Décideurs. Le rôle de l’assureur moderne ne se limite plus au versement d’indemnités post-sinistre. Quelle est aujourd’hui l’étendue de vos services envers vos clients ?
Renaud de Pressigny. QBE France est un assureur dédié aux PME et ETI. Sur ce segment, notre offre d’accompagnement personnalisé et de service autour de nos prestations d’assurance prend une place de plus en plus décisive. Cette évolution nous permet d’enrichir notre métier traditionnel. Nous avons lancé QBE Risk Profile, notre offre d’accompagnement des PME et ETI dans la gestion des risques, parce que ces sociétés n’ont généralement ni le temps ni les ressources en interne pour établir une cartographie précise et globale de leurs risques. Pourtant, ces sociétés sont exposées aux mêmes risques que les grandes entreprises, comme le cyber, la fraude, le terrorisme… Pour identifier, quantifier et réduire ces risques, les PME et ETI doivent s’appuyer davantage sur leur courtier et leur assureur. C’est pour cela que nous avons conçu QBE Risk Profile, en partenariat avec Arengi, afin d’identifier les menaces qui pèsent sur ces entreprises, et aider celles-ci à mettre en place des plans d’action adaptés à ces situations.
Comment ont réagi les courtiers qui peuvent percevoir cette offre comme une menace pour leurs intérêts directs ?
La totalité de notre activité est réalisée par l’intermédiaire de courtiers, et nous pensons qu’ils ont un rôle majeur dans l’accompagnement de leurs clients en matière de gestion des risques.

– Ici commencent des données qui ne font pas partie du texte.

(** C10 as the specification words it does not hold.  Within a tier the
    deduplication follows the enumeration order of the object, not the
    insertion order: with the value stored in hot under [b], storing it
    under the array index [1] puts the new entry ahead of the one inserted
    before it; the new entry is kept and retrieved, and the earlier one is
    deleted.  And the order that counts is the one the deduplication finds,
    after the tiering loop of the same pass: with the value in a stale hot
    entry, storing it in hot under a second key moves the old entry to warm,
    behind the new one; again the new entry is kept and the old one
    deleted. *)
Lemma store_keeps_the_later_insertion :
  let v := VData (JObj [("a", JNum 1)]) in
  let ms := storeContext 1 "b" v Options.default empty_store in
  let ms' := storeContext 2 "1" v Options.default ms in
  let old := storeContext 0 "a" v Options.default empty_store in
  let old' := storeContext 90000000 "k" v Options.default old in
  (keys (hot ms) = ["b"] /\
   own_get (hot ms) "b" = Some (new_entry 1 "b" v Options.default) /\
   serialization ("b", new_entry 1 "b" v Options.default)
   = serialization ("1", new_entry 2 "1" v Options.default)) /\
  (keys (hot ms') = ["1"] /\
   own_get (hot ms') "1" = Some (new_entry 2 "1" v Options.default) /\
   resolvable ms' "b" = false) /\
  (fst (retrieveContext 3 "1" ms') = Normal v /\
   fst (retrieveContext 3 "b" ms') = Normal null) /\
  (keys (hot old) = ["a"] /\
   keys (hot old') = ["k"] /\
   resolvable old' "a" = false /\
   fst (retrieveContext 90000001 "k" old') = Normal v).
Proof.
  vm_compute. repeat split.
Qed.

(** ** Two stores of one value *)

Section TwoStores.

Local Open Scope list_scope.

Lemma occurrences_zero s l p :
  occurrences s l = 0 -> In p l -> serialization p <> s.
Proof.
  unfold occurrences. intros Z I E.
  assert (F : In p (filter (fun q => String.eqb s (serialization q)) l)).
  { apply filter_In. split; [assumption|]. subst s. apply String.eqb_refl. }
  destruct (filter _ l); [contradiction|discriminate].
Qed.

Lemma occurrences_pos s l p :
  In p l -> serialization p = s -> 1 <= occurrences s l.
Proof.
  intros I E. destruct (occurrences s l) eqn:O; [|lia].
  exfalso. now apply (occurrences_zero s l p).
Qed.

Lemma occurrences_two s l p q :
  In p l -> In q l -> p <> q -> serialization p = s -> serialization q = s ->
  2 <= occurrences s l.
Proof.
  intros Ip Iq N Ep Eq.
  destruct (in_split _ _ Ip) as (l1 & l2 & ->).
  rewrite occurrences_app, occurrences_cons, Ep, String.eqb_refl.
  apply in_app_or in Iq. destruct Iq as [Iq|[Iq|Iq]].
  - pose proof (occurrences_pos s l1 q Iq Eq). lia.
  - congruence.
  - pose proof (occurrences_pos s l2 q Iq Eq). lia.
Qed.

Lemma occurrences_ex s l :
  1 <= occurrences s l -> exists p, In p l /\ serialization p = s.
Proof.
  unfold occurrences. intro L.
  destruct (filter (fun q => String.eqb s (serialization q)) l) as [|p f] eqn:F;
    [simpl in L; lia|].
  assert (I : In p (filter (fun q => String.eqb s (serialization q)) l))
    by (rewrite F; now left).
  apply filter_In in I. destruct I as [I E]. apply String.eqb_eq in E.
  exists p. auto.
Qed.

Lemma In_dedup_order ms p :
  In p (dedup_order ms) <-> exists t, t <> Archived /\ In p (tier_get ms t).
Proof.
  unfold dedup_order. rewrite !in_app_iff. split.
  - intros [I|[I|I]]; [exists Hot|exists Warm|exists Cold]; split;
      (discriminate || assumption).
  - intros ([] & N & I); simpl in I; tauto.
Qed.

Lemma resolvable_true ms k :
  resolvable ms k = true <-> exists t e, own_get (tier_get ms t) k = Some e.
Proof.
  split.
  - intro R. destruct (holders ms k) as [|t l] eqn:H.
    + apply resolvable_holders in H. congruence.
    + assert (I : In t (holders ms k)) by (rewrite H; now left).
      apply filter_In in I. destruct I as [_ I]. apply has_own_true in I.
      destruct I as [e I]. eauto.
  - intros (t & e & H). destruct (resolvable ms k) eqn:R; [reflexivity|].
    rewrite resolvable_false in R. rewrite R in H. discriminate.
Qed.

Lemma store_origin now k v options ms t k' e :
  well_formed ms ->
  own_get (tier_get (storeContext now k v options ms) t) k' = Some e ->
  (k' = k /\ e = new_entry now k v options /\ t = target options) \/
  (exists t', (t' = t \/ (t = Warm /\ t' = Hot)) /\ own_get (tier_get ms t') k' = Some e).
Proof.
  intros W H. rewrite storeContext_unfold in H.
  apply deduplicate_own_get in H.
  - now apply staged_origin in H.
  - apply well_formed_tiering. now apply well_formed_inserted.
Qed.

Lemma origin_tier (t t' : tier) :
  t' = t \/ (t = Warm /\ t' = Hot) -> t <> Archived -> t' <> Archived.
Proof. intros [->|(_ & ->)] N; [assumption|discriminate]. Qed.

Lemma origin_tier_back (t t' : tier) :
  t' = t \/ (t = Warm /\ t' = Hot) -> t' <> Archived -> t <> Archived.
Proof. intros [->|(-> & _)] N; [assumption|discriminate]. Qed.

Nous avons déjà présenté notre offre QBE Risk Profile à plus de trois cents courtiers qui ont dans leur majorité accueilli ce service de façon très positive, reconnaissant qu’il constituait également un avantage différenciant pour eux. Notre offre leur permet d’engager avec leurs clients et prospects un dialogue autour de la gestion des risques. Elle leur permet aussi d’accéder à la direction générale des entreprises concernées lors de la restitution de la cartographie des risques par Arengi. QBE Risk Profile donne en outre aux courtiers l’occasion de proposer d’autres solutions d’assurance aux entreprises concernées pour des risques que celles-ci n’auraient pas identifiés, ou dont l’importance n’était pas appréciée au niveau adéquat. Loin de menacer les intérêts des courtiers, nous accroissons leur rôle auprès des clients et leur permettons de développer leur courant d’affaires.

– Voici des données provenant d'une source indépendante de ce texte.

(** ** GeographicFilter *)

(** Order of the binary64 floats, from the specification of the
    comparisons. *)
Lemma SFcompare_antisym (x y : spec_float) :
  SFcompare y x = CompOpp <$> SFcompare x y.
Proof.
  destruct x as [sx|sx| |sx mx ex], y as [sy|sy| |sy my ey]; cbn;
    try reflexivity; try (by destruct sx); try (by destruct sy);
    try (by destruct sx, sy).
  rewrite (Z.compare_antisym ex ey).
  destruct sx, sy; cbn; try reflexivity;
    destruct (ex ?= ey)%Z; cbn; try reflexivity.
  - by rewrite (Pos.compare_cont_antisym mx my Eq).
  - by rewrite (Pos.compare_cont_antisym mx my Eq).
Qed.

Lemma SFcompare_refl (x : spec_float) :
  SFcompare x x = match x with S754_nan => None | _ => Some Eq end.
Proof.
  destruct x as [s|s| |s m e]; cbn; try reflexivity.
  - by destruct s.
  - rewrite Z.compare_refl, Pos.compare_cont_refl. by destruct s.
Qed.

Lemma SFcompare_None (x y : spec_float) :
  SFcompare x y = None ↔ x = S754_nan ∨ y = S754_nan.
Proof.
  destruct x as [sx|sx| |sx mx ex], y as [sy|sy| |sy my ey]; cbn;
    split; try done; try (intros [?|?]; done); auto.
Qed.

Lemma is_nan_spec (x : binary64) :
  PrimFloat.is_nan x = true ↔ Prim2SF x = S754_nan.
Proof.
  unfold PrimFloat.is_nan. rewrite FloatAxioms.eqb_spec. unfold SFeqb.
  rewrite SFcompare_refl. by destruct (Prim2SF x).
Qed.

(** [a < b] is false exactly when one of the two is NaN or [b <= a]. *)
Lemma float_lt_false (a b : binary64) :
  float_lt a b = false
  ↔ PrimFloat.is_nan a = true ∨ PrimFloat.is_nan b = true
    ∨ (b <=? a)%float = true.
Proof.
  unfold float_lt.
  rewrite FloatAxioms.ltb_spec, FloatAxioms.leb_spec, !is_nan_spec.
  unfold SFltb, SFleb. rewrite (SFcompare_antisym (Prim2SF a) (Prim2SF b)).
  destruct (SFcompare (Prim2SF a) (Prim2SF b)) as [[| |]|] eqn:Hcompare; cbn.
  - split; auto.
  - split; [done|]. intros [H|[H|H]]; [| |done].
    + assert (Some Lt = None) by (rewrite <- Hcompare; apply SFcompare_None; auto).
      done.
    + assert (Some Lt = None) by (rewrite <- Hcompare; apply SFcompare_None; auto).
      done.
  - split; auto.
  - split; [|done]. intros _. apply SFcompare_None in Hcompare as [?|?]; auto.
Qed.

(** With bounds that are numbers, the two tests of the loop let through
    the floats between the bounds and NaN, and nothing else. *)
Lemma passes_bounds_tests (low high x : binary64) :
  PrimFloat.is_nan low = false → PrimFloat.is_nan high = false →
  passes_bounds low high x ↔ float_lt x low || float_lt high x = false.
Proof.
  intros Hlow Hhigh. unfold passes_bounds, float_between.
  rewrite orb_false_iff, !float_lt_false. rewrite Hlow, Hhigh. split.
  - intros [Hnan|[H1 H2]]; auto.
  - intros [[?|[?|H1]] [?|[?|H2]]]; auto; done.
Qed.

(** The two tests of the stops loop, for a row whose fields can be
    read. *)
Lemma import_stop_tests
    (float : string → option binary64) (radians : binary64 → binary64)
    (case_table : Py.case_table) (CORRECTIONS : list (string * string))
    (row : dict) (latitude longitude : binary64) (name : string) :
  dict_get "stop_lat" row ≫= float_of_value float = Some latitude →
  dict_get "stop_lon" row ≫= float_of_value float = Some longitude →
  dict_get "stop_name" row = Some (VStr name) →
  (passes_bounding_box latitude longitude
   ↔ ∃ stop, import_stop float radians case_table CORRECTIONS row = Some (Some stop))
  ∧ (¬ passes_bounding_box latitude longitude
     ↔ import_stop float radians case_table CORRECTIONS row = Some None).
Proof.
  intros Hlat Hlon Hname. unfold import_stop, passes_bounding_box.
  rewrite (passes_bounds_tests MIN_LATITUDE MAX_LATITUDE latitude)
    by reflexivity.
  rewrite (passes_bounds_tests MIN_LONGITUDE MAX_LONGITUDE longitude)
    by reflexivity.
  rewrite Hlat. cbn [mbind option_bind].
  destruct (float_lt latitude MIN_LATITUDE || float_lt MAX_LATITUDE latitude).
  { split; split; try done.
    - intros [? _]. done.
    - intros [stop Hstop]. discriminate Hstop.
    - intros _ [? _]. done. }
  rewrite Hlon. cbn [mbind option_bind].
  destruct (float_lt longitude MIN_LONGITUDE || float_lt MAX_LONGITUDE longitude).
  { split; split; try done.
    - intros [_ ?]. done.
    - intros [stop Hstop]. discriminate Hstop.
    - intros _ [_ ?]. done. }
  rewrite Hname. cbn. split; split.
  - eauto.
  - done.
  - intros Hout. destruct Hout. done.
  - discriminate.
Qed.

Les PME et ETI sont exposées aux mêmes risques que les grandes entreprises
Certains risques restent difficilement assurables pour les entreprises (réputation, cyber, météo-sensibilité, supply chain). Quels éléments manquent aujourd’hui aux grandes compagnies pour combler ces failles ?
Tous ces risques sont par essence immatériels, et de ce fait plus difficiles à cerner que des risques d’atteintes physiques à des biens ou des personnes. Les données historiques liées à ces risques sont souvent réduites et de qualité inégale selon les régions du monde, ce qui rend difficile les projections actuarielles. Les entreprises elles-mêmes ont du mal à quantifier certains de ces risques, du fait de leur complexité et de leur évolution rapide. C’est notamment le cas pour les risques de supply chain.
Comment sont aujourd’hui gérés ces risques de supply chain et quels sont les axes d’amélioration à ce sujet ?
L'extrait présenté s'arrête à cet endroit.